> [Activity]: Your response should consist solely of the lines from the one containing "(** The exceptions" through the end of the data, copied exactly.

> [Material provided]:

(** * qa/rapi-workload.py: the RAPI workload of the Ganeti QA suite

    A shallow embedding of the Python script and the properties of its
    invocation proxy ([GanetiRapiClientWrapper], [InvokerCreator],
    [MockMethod]), of its job resolver ([Finish]) and of the scenarios built
    on them ([TestTags], [RemoveAllInstances], [Main]).

    Python statements become computations in a state-and-exception monad.
    The state holds the remote cluster, as seen through the RAPI client, and
    a chronological trace of what the script did to the outside world:
    lines printed, text written to stderr, and calls forwarded to the
    underlying client. *)

From Stdlib Require Import List String Ascii ZArith Bool Lia.
Import ListNotations.
Open Scope string_scope.
Set Warnings "-register-all".

(** ** Python values *)

(** The values RAPI calls hand back are decoded JSON documents: [None],
    booleans, integers, byte strings, lists and string-keyed dictionaries.
    Floating-point numbers are left out of the model, and so are tuples,
    which a JSON decoder never produces. *)
Inductive value : Type :=
| VNone : value
| VBool : bool -> value
| VInt : Z -> value
| VStr : string -> value
| VList : list value -> value
| VDict : list (string * value) -> value.

Definition kwargs : Type := list (string * value).

(** The exceptions the script meets.  [GanetiApiError] carries [str(e)]. *)
Inductive exn : Type :=
| GanetiApiError : string -> exn
| ValueError : exn
| TypeError : exn
| AttributeError : exn
| IndexError : exn
| KeyError : exn
| AssertionError : exn
| OtherError : string -> exn.

Definition is_GanetiApiError (e : exn) : bool :=
  match e with GanetiApiError _ => true | _ => false end.

Definition is_ValueError_or_TypeError (e : exn) : bool :=
  match e with ValueError | TypeError => true | _ => false end.

(** ** Built-ins used by the script *)

Module Py.

Definition isspace (c : ascii) : bool :=
  let n := nat_of_ascii c in
  Nat.eqb n 32 || (Nat.leb 9 n && Nat.leb n 13).

Definition isdigit (c : ascii) : bool :=
  let n := nat_of_ascii c in
  Nat.leb 48 n && Nat.leb n 57.

Definition digit_value (c : ascii) : Z := Z.of_nat (nat_of_ascii c) - 48.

> [Exercise solution]:
(** The exceptions the script meets.  [GanetiApiError] carries [str(e)]. *)
Inductive exn : Type :=
| GanetiApiError : string -> exn
| ValueError : exn
| TypeError : exn
| AttributeError : exn
| IndexError : exn
| KeyError : exn
| AssertionError : exn
| OtherError : string -> exn.

Definition is_GanetiApiError (e : exn) : bool :=
  match e with GanetiApiError _ => true | _ => false end.

Definition is_ValueError_or_TypeError (e : exn) : bool :=
  match e with ValueError | TypeError => true | _ => false end.

(** ** Built-ins used by the script *)

Module Py.

Definition isspace (c : ascii) : bool :=
  let n := nat_of_ascii c in
  Nat.eqb n 32 || (Nat.leb 9 n && Nat.leb n 13).

Definition isdigit (c : ascii) : bool :=
  let n := nat_of_ascii c in
  Nat.leb 48 n && Nat.leb n 57.

Definition digit_value (c : ascii) : Z := Z.of_nat (nat_of_ascii c) - 48.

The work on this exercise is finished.